Como a legislação brasileira protege os animais em caso de abandono?

O abandono de animais, especialmente cães e gatos, é um problema grave e recorrente em muitas cidades brasileiras. Além de causar sofrimento aos animais, o abandono contribui para a superpopulação, a disseminação de doenças e acidentes em vias públicas. A legislação brasileira aborda a questão do abandono de animais principalmente através da Lei de Crimes Ambientais, que pune essa prática como maus-tratos.

A principal lei que protege os animais em caso de abandono é o artigo 32 da Lei nº 9.605/98 (Lei de Crimes Ambientais). Esse artigo estabelece que praticar ato de abuso, maus-tratos, ferir ou mutilar animais silvestres, domésticos ou domesticados, nativos ou exóticos é crime, com pena de detenção de três meses a um ano e multa. O abandono de um animal, ao expô-lo a riscos como fome, sede, frio, calor, doenças, atropelamentos e agressões por outros animais ou pessoas, é considerado uma forma de maus-tratos e, portanto, crime.

Apesar da previsão legal, a fiscalização e a punição dos casos de abandono ainda são desafios no Brasil. Muitas vezes, é difícil identificar e responsabilizar os autores do abandono. No entanto, a lei oferece um importante instrumento para a proteção dos animais, permitindo que casos de abandono sejam denunciados às autoridades policiais e ambientais.

Além da Lei de Crimes Ambientais, algumas leis estaduais e municipais também abordam a questão do abandono de animais, muitas vezes complementando a legislação federal com medidas de prevenção e controle populacional, como a castração e a identificação de animais. Essas leis podem prever campanhas de conscientização sobre a posse responsável e as consequências do abandono, além de estabelecer parcerias com organizações de proteção animal para o resgate e o acolhimento de animais abandonados.

O Estatuto da Pessoa com Deficiência (Lei nº 13.146/2015) também indiretamente contribui para a proteção contra o abandono, ao reconhecer o papel dos animais de assistência e ao estabelecer punições para quem impedir ou dificultar o acesso de pessoas com deficiência acompanhadas por esses animais a locais públicos ou privados de uso coletivo. Essa lei busca evitar o abandono de animais de assistência em situações como internações ou mudanças de residência.

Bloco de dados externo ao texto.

(* ===== verification/Codec.v ===== *)
(** * One record per line

    The interface both append-only logs (conversation and execution) put
    their records behind, the file operations they share, and an instance
    that shows the interface can be met. *)

From S2P Require Import Prelude Text.

(** ** Line codecs

    What a component that stores records one per line relies on: printing
    puts a record on one non-blank line, and parsing reads it back. *)

Class LineCodec (A : Type) : Type := {
  encode_line : A → string;
  decode_line : string → option A;
  decode_line_encode : ∀ a, decode_line (encode_line a) = Some a;
  encode_no_newline : ∀ a, newline ∉ B (encode_line a);
  encode_no_trailing_cr : ∀ a, ¬ ∃ l, B (encode_line a) = l ++ [carriage];
  encode_nonblank : ∀ a, str_trim (encode_line a) ≠ "";
  encode_utf8 : ∀ a, utf8_valid (B (encode_line a)) = true }.

(** Two more facts of a printer that writes one JSON object per record: a
    record cut short does not parse, nor does a cut (or whole) record with
    another one right behind it. *)
Class SelfDelimiting (A : Type) `{LineCodec A} : Prop := {
  decode_prefix : ∀ (a : A) n, n < length (B (encode_line a)) →
    decode_line (A:=A) (str_of (take n (B (encode_line a)))) = None;
  decode_joined : ∀ (a b : A) n, 0 < n →
    decode_line (A:=A) (str_of (take n (B (encode_line a))) +:+ encode_line b) = None }.

(** A log file: what one append adds, and the tolerant reader. *)
Definition line_of {A} `{LineCodec A} (a : A) : string := encode_line a +:+ str_of [newline].

Definition read_lines {A} `{LineCodec A} (contents : string) : list A :=
  omap (λ line, if str_is_empty (str_trim line) then None else decode_line line)
       (str_lines contents).


(** [fs::read_to_string] on the file: [None] when the bytes are not UTF-8. *)
Definition read_file {A} `{LineCodec A} (contents : string) : option (list A) :=
  if utf8_valid (B contents) then Some (read_lines contents) else None.

(** What can happen to one append: the record is written; an earlier call
    fails; or the write stops after some bytes, by an error or a crash. *)
Inductive AppendIo : Type :=
| AppendDone
| AppendRefused (err : string)
| AppendTorn (err : string) (written : nat).

Definition append_line {A} `{LineCodec A} (io : AppendIo) (file : option string) (a : A)
  : option string * result unit string :=
  match io with
  | AppendDone => (Some (default "" file +:+ line_of a), Ok tt)
  | AppendRefused err => (file, Err err)
  | AppendTorn err n => (Some (default "" file +:+ str_of (take n (B (line_of a)))), Err err)
  end.

(** A file holds whole lines, or ends in a line torn by a crash. *)
Definition terminated (s : bytes) : Prop := s = [] ∨ ∃ s', s = s' ++ [newline].

(** ** An instance: a countable type, in brackets, in binary *)

Fixpoint bits_of (p : positive) : bytes :=
  match p with
  | xH => []
  | xO p => "0"%char :: bits_of p
  | xI p => "1"%char :: bits_of p
  end.

Fixpoint of_bits (s : bytes) : option positive :=
  match s with
  | [] => Some xH
  | c :: s => if decide (c = "0"%char) then xO <$> of_bits s
              else if decide (c = "1"%char) then xI <$> of_bits s else None
  end.

(** The opening mark is not ASCII, as a JSON record's text need not be. *)
Definition bits_open : bytes := ["{"%char; byte_of 195; byte_of 169].

Definition bits_encode {A} `{Countable A} (a : A) : string :=
  str_of (bits_open ++ bits_of (encode a) ++ ["}"%char]).

Definition bits_decode {A} `{Countable A} (s : string) : option A :=
  rest ← strip_prefix bits_open (B s);
  body ← strip_suffix (B "}") rest;
  p ← of_bits body;
  decode p.

(** ** Lemmas *)

Lemma split_app_gen c s t : split c (s ++ c :: t) = split c s ++ split c t.
Proof.
  induction s as [|b s IH]; simpl; [by rewrite decide_True|].
  case_decide; [by rewrite IH|]. rewrite IH.
  destruct (split c s) eqn:E; [by apply split_ne in E|done].
Qed.

Lemma lines_of_app ps qs : qs ≠ [] → lines_of (ps ++ qs) = (strip_cr <$> ps) ++ lines_of qs.
Proof.
  intros Hq. induction ps as [|p ps IH]; [done|].
  change ((p :: ps) ++ qs) with (p :: (ps ++ qs)). rewrite lines_of_cons.
  - by rewrite IH.
  - by destruct ps, qs.
Qed.

Lemma lines_bytes_app s t : terminated s → lines_bytes (s ++ t) = lines_bytes s ++ lines_bytes t.
Proof.
  intros [->|[s' ->]]; [done|]. unfold lines_bytes.
  rewrite <- app_assoc. change ([newline] ++ t) with (newline :: t).
  rewrite !split_app_gen, lines_of_app by apply split_ne.
  change (split newline []) with ([[]] : list bytes). rewrite lines_of_app by done.
  by rewrite app_nil_r.
Qed.

Lemma lines_bytes_single l :
  newline ∉ l → ¬ (∃ l', l = l' ++ [carriage]) → lines_bytes (l ++ [newline]) = [l].
Proof.
  intros Hn Hc. unfold lines_bytes. rewrite split_app by done. simpl. unfold strip_cr.
  by replace (strip_suffix [carriage] l) with (@None bytes)
    by (symmetry; by apply strip_suffix_None).
Qed.

Lemma lines_bytes_unterminated l : newline ∉ l → l ≠ [] → lines_bytes l = [l].
Proof. intros Hn Hl. unfold lines_bytes. rewrite split_no_sep by done. by destruct l. Qed.

Lemma terminated_app s t : terminated t → t ≠ [] → terminated (s ++ t).
Proof. intros [->|[t' ->]] Ht; [done|]. right. exists (s ++ t'). by rewrite app_assoc. Qed.

Section line_codec.
Context {A : Type} `{LineCodec A}.

Definition decode_one (line : string) : option A :=
  if str_is_empty (str_trim line) then None else decode_line line.

Lemma decode_one_encode (a : A) : decode_one (encode_line a) = Some a.
Proof.
  unfold decode_one, str_is_empty. pose proof (encode_nonblank a).
  rewrite bool_decide_eq_false_2 by done. apply decode_line_encode.
Qed.

Lemma B_line_of (a : A) : B (line_of a) = B (encode_line a) ++ [newline].
Proof. unfold line_of. by rewrite B_app, B_str_of. Qed.

Lemma line_of_terminated (a : A) : terminated (B (line_of a)).
Proof. right. exists (B (encode_line a)). apply B_line_of. Qed.

Lemma line_of_ne (a : A) : B (line_of a) ≠ [].
Proof. rewrite B_line_of. by destruct (B (encode_line a)). Qed.

(** Appending a record to a file of whole lines appends it to what is read. *)
Lemma read_lines_append (c : string) (a : A) :
  terminated (B c) → read_lines (c +:+ line_of a) = read_lines c ++ [a].
Proof.
  intros Ht. unfold read_lines, str_lines.
  rewrite B_app, lines_bytes_app, B_line_of, lines_bytes_single
    by (done || apply encode_no_newline || apply encode_no_trailing_cr).
  rewrite fmap_app, omap_app. f_equal. simpl. rewrite str_of_B.
  pose proof (decode_one_encode a) as Hd. unfold decode_one in Hd. by rewrite Hd.
Qed.

(** A torn last line that does not parse is skipped. *)
Lemma read_lines_torn (c : string) (torn : bytes) :
  terminated (B c) → newline ∉ torn → decode_one (str_of torn) = None →
  read_lines (c +:+ str_of torn) = read_lines c.
Proof.
  intros Ht Hn Hd. unfold read_lines, str_lines. rewrite B_app, B_str_of, lines_bytes_app by done.
  destruct (decide (torn = [])) as [->|Hne].
  { change (lines_bytes []) with ([] : list bytes). by rewrite app_nil_r. }
  rewrite (lines_bytes_unterminated torn) by done. rewrite fmap_app, omap_app. simpl.
  unfold decode_one in Hd. rewrite Hd. by rewrite app_nil_r.
Qed.

(** The record appended after a torn line shares its line. *)
Lemma read_lines_append_torn (c : string) (torn : bytes) (a : A) :
  terminated (B c) → newline ∉ torn →
  decode_one (str_of torn +:+ encode_line a) = None →
  read_lines ((c +:+ str_of torn) +:+ line_of a) = read_lines c.
Proof.
  intros Ht Hn Hd. unfold read_lines, str_lines.
  rewrite !B_app, B_str_of, B_line_of, <- app_assoc, lines_bytes_app by done.
  rewrite app_assoc, lines_bytes_single.
  - rewrite fmap_app, omap_app. simpl. rewrite <- (B_str_of torn), <- B_app, str_of_B.
    unfold decode_one in Hd. rewrite Hd. by rewrite app_nil_r.
  - pose proof (encode_no_newline a). set_solver.
  - intros [l' Hl]. apply (encode_no_trailing_cr a).
    destruct (decide (B (encode_line a) = [])) as [E|E].
    { destruct (encode_nonblank a). apply B_nil in E. by rewrite E. }
    destruct (exists_last E) as (l & x & Hx). exists l. rewrite Hx in *.
    rewrite app_assoc in Hl. apply app_inj_tail in Hl as [_ ->]. done.
Qed.
End line_codec.

Lemma of_bits_bits p : of_bits (bits_of p) = Some p.
Proof. induction p as [p IH|p IH|]; simpl; [by rewrite IH..|done]. Qed.

Lemma bits_of_chars p c : c ∈ bits_of p → c = "0"%char ∨ c = "1"%char.
Proof. induction p; simpl; set_solver. Qed.


Lemma bits_nonblank p : trim_bytes (bits_open ++ bits_of p ++ ["}"%char]) ≠ [].
Proof.
  assert (∀ s, trim_start ("{"%char :: s) = "{"%char :: s) as Hs by (by intros [|? [|??]]).
  assert (∀ s, trim_start_rev ("}"%char :: s) = "}"%char :: s) as He.
  { intros [|b [|c s]]; [done|simpl..]; unfold ws2, ws3; simpl; by rewrite ?andb_false_r. }
  unfold trim_bytes, trim_end. change (bits_open ++ ?s) with ("{"%char :: drop 1 bits_open ++ s).
  rewrite Hs, app_comm_cons, app_assoc, reverse_snoc, He, reverse_cons. by destruct (reverse _).
Qed.

Lemma utf8_valid_ascii s : Forall (λ c, in_range 0 127 c = true) s → utf8_valid s = true.
Proof. induction 1 as [|c s Hc _ IH]; [done|]. cbn [utf8_valid]. by rewrite Hc. Qed.

Lemma utf8_valid_app s t : utf8_valid s = true → utf8_valid (s ++ t) = utf8_valid t.
Proof.
  remember (length s) as n eqn:Hn. revert s Hn.
  induction n as [n IH] using lt_wf_ind. intros s ->.
  destruct s as [|a s1]; [done|]. cbn [utf8_valid app]. case_match.
  { intros. apply (IH (length s1)); simpl; auto with lia. }
  destruct s1 as [|b s2]; [done|]. cbn [app]. case_match.
  { intros. apply (IH (length s2)); simpl; auto with lia. }
  destruct s2 as [|c s3]; [done|]. cbn [app]. case_match.
  { intros. apply (IH (length s3)); simpl; auto with lia. }
  destruct s3 as [|d s4]; [done|]. cbn [app]. case_match; [|done].
  intros. apply (IH (length s4)); simpl; auto with lia.
Qed.

#[export] Program Instance bits_codec {A} `{Countable A} : LineCodec A := {|
  encode_line := bits_encode; decode_line := bits_decode |}.
Next Obligation.
  intros A ? ? a. unfold bits_decode, bits_encode. rewrite B_str_of.
  apply bind_Some. exists (bits_of (encode a) ++ ["}"%char]).
  split; [by apply strip_prefix_Some|]. apply bind_Some. exists (bits_of (encode a)).
  split; [by apply strip_suffix_Some|]. rewrite of_bits_bits. simpl. apply decode_encode.
Qed.
Next Obligation.
  intros A ? ? a. unfold bits_encode. rewrite B_str_of, !elem_of_app, list_elem_of_singleton.
  intros [Ho|[[[=]|[=]]%bits_of_chars|[=]]]. revert Ho. by_compute.
Qed.
Next Obligation.
  intros A ? ? a [l Hl]. unfold bits_encode in Hl. rewrite B_str_of, app_assoc in Hl.
  by apply app_inj_tail in Hl as [_ [=]].
Qed.
Next Obligation.
  intros A ? ? a Hl. apply (f_equal B) in Hl. unfold str_trim, bits_encode in Hl.
  rewrite !B_str_of in Hl. by apply bits_nonblank in Hl.
Qed.
Next Obligation.
  intros A ? ? a. unfold bits_encode. rewrite B_str_of, utf8_valid_app by done.
  apply utf8_valid_ascii, Forall_app_2; [|by repeat constructor].
  apply Forall_forall. intros c [-> | ->]%bits_of_chars; done.
Qed.

Lemma of_bits_chars s p : of_bits s = Some p → Forall (λ c, c = "0"%char ∨ c = "1"%char) s.
Proof.
  revert p. induction s as [|c s IH]; intros p; [constructor|]. simpl.
  repeat case_decide; intros Hs; [apply fmap_Some in Hs as (q & Hq & _)..|done];
    constructor; eauto.
Qed.

Lemma bits_decode_Some {A} `{Countable A} s (a : A) :
  bits_decode s = Some a →
  ∃ body, B s = bits_open ++ body ++ ["}"%char] ∧ "{"%char ∉ body ∧ "}"%char ∉ body.
Proof.
  unfold bits_decode. intros H'.
  apply bind_Some in H' as (rest & Hr & H'). apply bind_Some in H' as (body & Hb & H').
  apply bind_Some in H' as (p & Hp & _).
  apply strip_prefix_Some in Hr. apply strip_suffix_Some in Hb. subst rest.
  apply of_bits_chars in Hp. rewrite Forall_forall in Hp. exists body. split; [done|].
  split; intros Hc; by destruct (Hp _ Hc).
Qed.

Lemma bits_decode_prefix {A} `{Countable A} (a : A) n :
  n < length (B (bits_encode a)) →
  bits_decode (A:=A) (str_of (take n (B (bits_encode a)))) = None.
Proof.
  intros Hn. destruct (bits_decode _) as [x|] eqn:E; [exfalso|done].
  apply bits_decode_Some in E as (body & E & _ & Hb). rewrite B_str_of in E.
  pose proof (take_drop n (B (bits_encode a))) as Ht. rewrite E in Ht.
  destruct (decide (drop n (B (bits_encode a)) = [])) as [Ed|Ed].
  { apply (f_equal length) in Ed. rewrite length_drop in Ed. cbn [length] in Ed. lia. }
  apply exists_last in Ed as (r & x' & Ed). rewrite Ed in Ht.
  unfold bits_encode in Ht. rewrite B_str_of in Ht.
  rewrite <- (app_assoc bits_open) in Ht. apply app_inv_head in Ht. rewrite app_assoc in Ht.
  apply app_inj_tail in Ht as [Ht _].
  assert ("}"%char ∈ bits_of (encode a)) as Hin by (rewrite <- Ht; set_solver).
  by apply bits_of_chars in Hin as [[=]|[=]].
Qed.

Lemma bits_decode_joined {A} `{Countable A} (a b : A) n :
  0 < n → bits_decode (A:=A) (str_of (take n (B (bits_encode a))) +:+ bits_encode b) = None.
Proof.
  intros Hn. destruct (bits_decode _) as [x|] eqn:E; [exfalso|done].
  apply bits_decode_Some in E as (body & E & Hb & _). rewrite B_app, B_str_of in E.
  unfold bits_encode in E. rewrite !B_str_of in E.
  destruct n as [|[|[|n]]]; [lia|by apply (f_equal (lookup 1)) in E|by apply (f_equal (lookup 2)) in E|].
  rewrite !app_assoc in E. apply app_inj_tail in E as [E _].
  apply (f_equal (drop 3)) in E. change (drop 3 (bits_open ++ body)) with body in E.
  apply Hb. rewrite <- E. simpl. set_solver.
Qed.

#[export] Instance bits_self_delimiting {A} `{Countable A} : SelfDelimiting A.
Proof. split; [apply bits_decode_prefix|apply bits_decode_joined]. Qed.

A sociedade civil organizada desempenha um papel fundamental na proteção dos animais abandonados. Organizações não governamentais (ONGs) e grupos de voluntários realizam o resgate, o tratamento veterinário, a castração e a busca por lares adotivos para animais abandonados. Muitas vezes, essas organizações atuam em parceria com o poder público na implementação de políticas de controle populacional e de proteção animal.

É importante ressaltar que a prevenção é a forma mais eficaz de combater o abandono de animais. A posse responsável, que inclui a decisão consciente de ter um animal, a garantia de cuidados adequados (alimentação, água, abrigo, saúde, higiene e segurança) e a esterilização para evitar crias indesejadas, é fundamental para reduzir o número de animais abandonados. Em resumo, a legislação brasileira protege os animais em caso de abandono principalmente através da Lei de Crimes Ambientais, que considera o abandono como maus-tratos e prevê punições para essa prática. Leis estaduais e municipais complementam essa proteção com medidas de prevenção e controle populacional. A atuação da sociedade civil e a conscientização sobre a posse responsável também são elementos cruciais para combater o abandono de animais no Brasil. Se você presenciar um caso de abandono de animal, é importante denunciar às autoridades competentes ou a organizações de proteção animal locais.